> [Aim of the exercise]: Take the lines below beginning at the line that has "(length (queryCaches w1)))" and stopping after the line that has "exists stp. simpl.", and print them exactly as they are, with no other lines.

> [Records supplied]:
(* ===== verification/Scoring.v ===== *)
(** * Package [scoring]: numeric score and letter grade of a run

    [scoring/config.go], [scoring/scoring.go], [scoring/bonus.go].  [float64] is
    IEEE binary64, computed by the Standard Library's [SpecFloat]; a Go map that the
    code ranges over comes with the order of iteration as an explicit argument; a
    nil dereference is the [None] of [option]. *)

From Stdlib Require Import SpecFloat.
From S2P Require Import Prelude GoStrings.

Local Open Scope string_scope.
Local Open Scope Z_scope.
Local Open Scope list_scope.

(** ** binary64 *)

Definition float64 : Type := spec_float.
Definition f_add : float64 → float64 → float64 := SFadd 53 1024.
Definition f_mul : float64 → float64 → float64 := SFmul 53 1024.
Definition f_div : float64 → float64 → float64 := SFdiv 53 1024.
Definition f_gt (x y : float64) : bool := SFltb y x.
(** Go's [float64(z)] for an integer [z]: round to nearest even. *)
Definition f_of_int (z : Z) : float64 := binary_normalize 53 1024 z 0 false.
(** The literal [n/d]: both are exact, so the rounded quotient is the nearest double. *)
Definition f_lit (n d : Z) : float64 := f_div (f_of_int n) (f_of_int d).

(** Truncation towards zero of a finite value. *)
Definition f_trunc (s : bool) (m : positive) (e : Z) : Z :=
  let v := if 0 <=? e then Z.pos m * 2 ^ e else Z.pos m / 2 ^ (- e) in
  if s then - v else v.

(** Go's [int(x)].  Outside the range of [int] the language leaves the result to the
    implementation: the parameter [oob]. *)
Definition f_to_int (oob : float64 → Z) (x : float64) : Z :=
  match x with
  | S754_zero _ => 0
  | S754_finite s m e =>
      let v := f_trunc s m e in
      if (- 2 ^ 63 <=? v) && (v <? 2 ^ 63) then v else oob x
  | _ => oob x
  end.

(** ** Configuration: [scoring/config.go] *)

Record GradeBand := { Grade : string; MinScore : Z }.

Record BonusCriteriaConfig := {
  NoWarningsOrErrors : bool;
  DNSSECEnabled : bool;
  StrongAlgorithm : bool;
  NSEC3NonOptout : bool;
  CDSCDNSKEYPublished : bool;
  IPv6AllNameservers : bool;
  ASDiversity : bool
}.

Record Config := {
  SeverityPenalties : gmap string Z;
  CategoryWeights : gmap string float64;
  ModuleCategories : gmap string string;
  TagPenalties : gmap string Z;
  GradeBands : list GradeBand;
  BonusCriteria : BonusCriteriaConfig
}.

(** The retired tags and their current names, in the order of the source. *)
Definition renamedTags : list (string * string) :=
  [ ("IN_BAILIWICK_ADDR_MISMATCH", "IN_DOMAIN_ADDR_MISMATCH");
    ("OUT_OF_BAILIWICK_ADDR_MISMATCH", "NOT_IN_DOMAIN_ADDR_MISMATCH");
    ("IN_BAILIWICK_GLUE_MISSING", "IN_DOMAIN_GLUE_MISSING") ].

Definition migrate_tag (penalties : gmap string Z) (p : string * string) : gmap string Z :=
  let '(old, current) := p in
  match penalties !! old with
  | None => penalties
  | Some penalty =>
      let penalties := delete old penalties in
      match penalties !! current with
      | None => <[current := penalty]> penalties
      | Some _ => penalties
      end
  end.

(** [order] is the order in which the loop ranges over [renamedTags]. *)
Definition migrateRenamedTags (order : list (string * string)) (penalties : gmap string Z)
  : gmap string Z := foldl migrate_tag penalties order.

Definition default_weights : list (string * float64) :=
  [ ("dnssec", f_lit 15 10); ("nameserver_health", f_lit 12 10);
    ("connectivity", f_lit 1 1); ("zone_consistency", f_lit 8 10) ].
(** A store touched and given a cache for an address it had none for. *)
Lemma asked_enter (w0 w w' : world) c st st' addr i :
  good (view_of w') → stores w !! c = Some st → cacheByAddress st !! addr = None →
  (∀ s, (c < s)%nat → stores w !! s = stores w0 !! s) →
  (∀ s st a j, stores w0 !! s = Some st → cacheByAddress st !! a = Some j →
    ∃ st', stores w !! s = Some st' ∧ cacheByAddress st' !! a = Some j) →
  length (stores w) = length (stores w0) → (i < length (queryCaches w'))%nat →
  stores w' = <[c := st']> (stores w) → cacheByAddress st' = <[addr := i]> (cacheByAddress st) →
  asked w0 w' c addr i.
Proof.
  intros G Hst Hno Hy Hg Hl Hi Es Ec.
  assert (Hc : (c < length (stores w))%nat) by (by eapply lookup_lt_Some).
  split; auto.
  - exists st'. rewrite Es, list_lookup_insert_eq by done. split; [done|].
    by rewrite Ec, lookup_insert_eq.
  - intros s Hs. rewrite Es, list_lookup_insert_ne by lia. auto.
  - intros s st0 a j H0 Hj. destruct (Hg _ _ _ _ H0 Hj) as (st1 & H1 & Hj1). rewrite Es.
    destruct (decide (s = c)) as [->|Hne].
    + rewrite list_lookup_insert_eq by done. exists st'. split; [done|].
      rewrite Hst in H1. simplify_eq. rewrite Ec, lookup_insert_ne; [done|]. congruence.
    + rewrite list_lookup_insert_ne by done. eauto.
  - by rewrite Es, length_insert.
Qed.

Lemma cache_for_spec fuel : ∀ (w : world) c addr now,
  good (view_of w) → (c < length (stores w))%nat → (c < fuel)%nat →
  ∃ w' i b, cache_for fuel w c addr now = Some (w', i, b) ∧ asked w w' c addr i ∧
    (∀ st p, stores w !! c = Some st → cacheByAddress st !! addr = None → sharedParent st = Some p →
       ∃ stp, stores w' !! p = Some stp ∧ cacheByAddress stp !! addr = Some i).
Proof.
  induction fuel as [|fuel IH]; intros w c addr now G Hc Hf; [lia|]. cbn [cache_for].
  destruct (lookup_lt_is_Some_2 _ _ Hc) as [st Hst]. rewrite Hst. cbn [mbind option_bind].
  pose proof (view_tab _ _ _ Hst) as Ht.
  destruct (cacheByAddress st !! addr) as [i|] eqn:Hi.
  { eexists _, i, _. split; [reflexivity|]. split; [|congruence].
    assert (Hv : view_of (set_store w c (touchAddrLocked st addr now)) = view_of w)
      by (by apply (view_same_store w c st)).
    split.
    - by rewrite Hv.
    - eexists. simpl. rewrite list_lookup_insert_eq by done. done.
    - apply (good_q _ G _ _ _ _ Ht Hi).
    - intros s Hs. simpl. apply list_lookup_insert_ne. lia.
    - intros s st0 a j H0 Hj. simpl. destruct (decide (s = c)) as [->|Hne].
      + rewrite list_lookup_insert_eq by done. simplify_eq. eauto.
      + rewrite list_lookup_insert_ne by done. eauto.
    - simpl. apply length_insert. }
  destruct (sharedParent st) as [p|] eqn:Hp; cbn [mbind option_bind].
  - pose proof (good_parent _ G _ _ _ Ht Hp) as Hpc.
    destruct (IH w p addr now G) as (w1 & i & b & -> & [G1 (stp & Hstp & Hip) Hn1 Hy1 Hg1 Hl1] & _); [lia|lia|].
    cbn [mbind option_bind].
    destruct (lookup_lt_is_Some_2 (queryCaches w1) i Hn1) as [q ->]. cbn [mbind option_bind].
    rewrite <- (Hy1 c) in Hst by lia. eexists _, i, _. split; [reflexivity|]. split.
    + eapply (asked_enter w w1 _ c st _ addr i); [|done|done| |done|done| |reflexivity|reflexivity].
      * rewrite view_set_store. apply (good_enter_query (view_of w1) c (tables_of st) addr i
          (length (queryCaches w1))) in G1; [|by apply view_tab|done|done|].
        -- unfold set_tab, view_of in *. simpl in *. by rewrite length_insert.
        -- left. exists p, (tables_of stp). split; [by apply view_tab|done].
      * intros s Hs. apply Hy1. lia.
      * simpl. by rewrite length_insert.
    + intros st0 p0 H0 _ Hp0. simplify_eq.
      exists stp. simpl. rewrite list_lookup_insert_ne by lia. done.
  - eexists _, _, _. split; [reflexivity|]. split; [|congruence].
    eapply (asked_enter w w _ c st _ addr); [|done|done|done|eauto|done| |reflexivity|reflexivity].
    + rewrite view_set_store.
      apply (good_enter_query (view_of w) c (tables_of st) addr (length (queryCaches w))
        (S (length (queryCaches w)))) in G; [|by apply view_tab|simpl; lia|lia|right; simpl; lia].
      unfold set_tab, view_of in *. simpl in *. rewrite length_app. simpl. by rewrite Nat.add_1_r.
    + simpl. rewrite length_app. simpl. lia.
Qed.

Lemma cap_for_spec fuel : ∀ (w : world) c addr w' i,
  good (view_of w) → cap_for fuel w c addr = Some (w', i) →
  good (view_of w') ∧ (i < length (caps w'))%nat ∧ length (stores w') = length (stores w) ∧
  (∃ st, stores w' !! c = Some st ∧ concurrencyByAddr st !! addr = Some i) ∧
  ∀ s, (c < s)%nat → stores w' !! s = stores w !! s.
Proof.
  induction fuel as [|fuel IH]; intros w c addr w' i G E; cbn [cap_for] in E; [done|].
  destruct (stores w !! c) as [st|] eqn:Hst; [|done]. cbn [mbind option_bind] in E.
  pose proof (view_tab _ _ _ Hst) as Ht. pose proof (lookup_lt_Some _ _ _ Hst) as Hlt.
  destruct (concurrencyByAddr st !! addr) as [j|] eqn:Hj.
  { simplify_eq. split; [done|]. split; [apply (good_c _ G _ _ _ _ Ht Hj)|]. eauto. }
  destruct (sharedParent st) as [p|] eqn:Hp; cbn [mbind option_bind] in E.
  - destruct (cap_for fuel w p addr) as [[w1 k]|] eqn:E1; cbn [mbind option_bind] in E; [|done].
    simplify_eq. pose proof (good_parent _ G _ _ _ Ht Hp) as Hpc.
    destruct (IH _ _ _ _ _ G E1) as (G1 & Hk & Hl & (stp & Hstp & Hpk) & Hy).
    assert (Hst1 : stores w1 !! c = Some st) by (rewrite Hy; [done|lia]).
    split; [|split; [done|split; [|split]]].
    + rewrite view_set_store. apply (good_enter_cap (view_of w1) c (tables_of st) addr i
        (length (caps w1))) in G1; [exact G1|by apply view_tab|done|done|].
      left. exists p, (tables_of stp). split; [by apply view_tab|done].
    + simpl. by rewrite length_insert.
    + eexists. simpl. rewrite list_lookup_insert_eq by lia. split; [done|]. simpl.
      by rewrite lookup_insert_eq.
    + intros s Hs. simpl. rewrite list_lookup_insert_ne by lia. apply Hy. lia.
  - simplify_eq. split; [|split; [|split; [|split]]].
    + rewrite view_set_store.
      apply (good_enter_cap (view_of w) c (tables_of st) addr (length (caps w))
        (S (length (caps w)))) in G; [|done|simpl; lia|lia|right; simpl; lia].
      unfold set_tab, view_of in *. simpl in *. rewrite length_app. simpl. by rewrite Nat.add_1_r.
    + simpl. rewrite length_app. simpl. lia.
    + simpl. by rewrite length_insert.
    + eexists. simpl. rewrite list_lookup_insert_eq by done. split; [done|]. simpl.
      by rewrite lookup_insert_eq.
    + intros s Hs. simpl. by rewrite list_lookup_insert_ne by lia.
Qed.

Lemma error_for_spec (w : world) c addr now w' i :
  good (view_of w) → errorCacheForAddress w c addr now = Some (w', i) →
  good (view_of w') ∧ length (stores w') = length (stores w) ∧
  (∃ st, stores w' !! c = Some st ∧ errorCacheByAddr st !! addr = Some i) ∧
  ∀ s st a j, stores w !! s = Some st → errorCacheByAddr st !! a = Some j →
    ∃ st', stores w' !! s = Some st' ∧ errorCacheByAddr st' !! a = Some j.
Proof.
  intros G E. unfold errorCacheForAddress in E.
  destruct (stores w !! c) as [st|] eqn:Hst; [|done]. cbn [mbind option_bind] in E.
  pose proof (view_tab _ _ _ Hst) as Ht. pose proof (lookup_lt_Some _ _ _ Hst) as Hlt.
  assert (Hkeep : ∀ st' : CacheStore, (∀ a j, errorCacheByAddr st !! a = Some j →
      errorCacheByAddr st' !! a = Some j) →
    ∀ s st0 a j, stores w !! s = Some st0 → errorCacheByAddr st0 !! a = Some j →
    ∃ st1, <[c := st']> (stores w) !! s = Some st1 ∧ errorCacheByAddr st1 !! a = Some j).
  { intros st' Hk s st0 a j H0 Hj. destruct (decide (s = c)) as [->|Hne].
    - rewrite list_lookup_insert_eq by done. simplify_eq. eauto.
    - rewrite list_lookup_insert_ne by done. eauto. }
  destruct (errorCacheByAddr st !! addr) as [j|] eqn:Hj; simplify_eq.
  - split; [by rewrite (view_same_store w c st)|]. split; [simpl; apply length_insert|].
    split; [eexists; simpl; by rewrite list_lookup_insert_eq by done|]. by apply Hkeep.
  - split; [|split; [simpl; apply length_insert|split]].
    + rewrite view_set_store.
      apply (good_new_error (view_of w) c (tables_of st) addr) in G; [|done].
      unfold set_tab, view_of in *. simpl in *. rewrite length_app. simpl. by rewrite Nat.add_1_r.
    + eexists. simpl. rewrite list_lookup_insert_eq by done. split; [done|]. simpl.
      by rewrite lookup_insert_eq.
    + apply Hkeep. simpl. intros a j Ha. rewrite lookup_insert_ne; [done|]. congruence.
Qed.

(** The loops of [MergeWarmDataFrom]: the other store keeps what the loop copies. *)
Lemma adopt_query_good c now o to_ l : ∀ (w : world),
  c ≠ o → good (view_of w) → tabs (view_of w) !! o = Some to_ →
  (∀ e, e ∈ l → queries to_ !! e.1 = Some e.2) →
  good (view_of (foldl (adopt_query c now) w l)) ∧
  tabs (view_of (foldl (adopt_query c now) w l)) !! o = Some to_.
Proof.
  induction l as [|e l IH]; intros w Hne G Ho Hl; [done|]. cbn [foldl].
  assert (He : queries to_ !! e.1 = Some e.2) by (apply Hl, list_elem_of_here).
  assert (H1 : good (view_of (adopt_query c now w e)) ∧
               tabs (view_of (adopt_query c now w e)) !! o = Some to_); [|by apply IH; try apply H1; eauto using list_elem_of_further].
  unfold adopt_query. destruct (stores w !! c) as [st|] eqn:Hst; [|done].
  destruct (queryCaches w !! e.2) as [q|] eqn:Hq; [|done].
  destruct (cacheByAddress st !! e.1) eqn:Hno; [done|].
  set (st' := match addrLastAccess _ !! e.1 with Some _ => _ | None => _ end).
  assert (Ht : tables_of st' = {| queries := <[e.1 := e.2]> (cacheByAddress st);
    errors := errorCacheByAddr st; slots := concurrencyByAddr st; parent := sharedParent st |})
    by (unfold st'; by case_match).
  rewrite view_set_store, view_set_query, Ht. split.
  - pose proof (good_enter_query (view_of w) c (tables_of st) e.1 e.2 (nq (view_of w))) as He'.
    apply He'; auto; [by apply view_tab|by eapply lookup_lt_Some|eauto].
  - simpl. by rewrite list_lookup_insert_ne.
Qed.

Lemma adopt_cap_good c o to_ l : ∀ (w : world),
  c ≠ o → good (view_of w) → tabs (view_of w) !! o = Some to_ →
  (∀ e, e ∈ l → slots to_ !! e.1 = Some e.2) → good (view_of (foldl (adopt_cap c) w l)).
Proof.
  induction l as [|e l IH]; intros w Hne G Ho Hl; [done|]. cbn [foldl].
  assert (He : slots to_ !! e.1 = Some e.2) by (apply Hl, list_elem_of_here).
  assert (H1 : good (view_of (adopt_cap c w e)) ∧ tabs (view_of (adopt_cap c w e)) !! o = Some to_);
    [|by apply IH; try apply H1; eauto using list_elem_of_further].
  unfold adopt_cap. destruct (stores w !! c) as [st|] eqn:Hst; [|done].
  destruct (concurrencyByAddr st !! e.1) eqn:Hno; [done|].
  rewrite view_set_store. split.
  - pose proof (good_enter_cap (view_of w) c (tables_of st) e.1 e.2 (nc (view_of w))) as He'.
    apply He'; auto; [by apply view_tab|by apply (good_c _ G _ _ _ _ Ho He)|eauto].
  - simpl. by rewrite list_lookup_insert_ne.
Qed.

> [Answer section]:
          (length (queryCaches w1))) in G1; [|by apply view_tab|done|done|].
        -- unfold set_tab, view_of in *. simpl in *. by rewrite length_insert.
        -- left. exists p, (tables_of stp). split; [by apply view_tab|done].
      * intros s Hs. apply Hy1. lia.
      * simpl. by rewrite length_insert.
    + intros st0 p0 H0 _ Hp0. simplify_eq.
      exists stp. simpl. rewrite list_lookup_insert_ne by lia. done.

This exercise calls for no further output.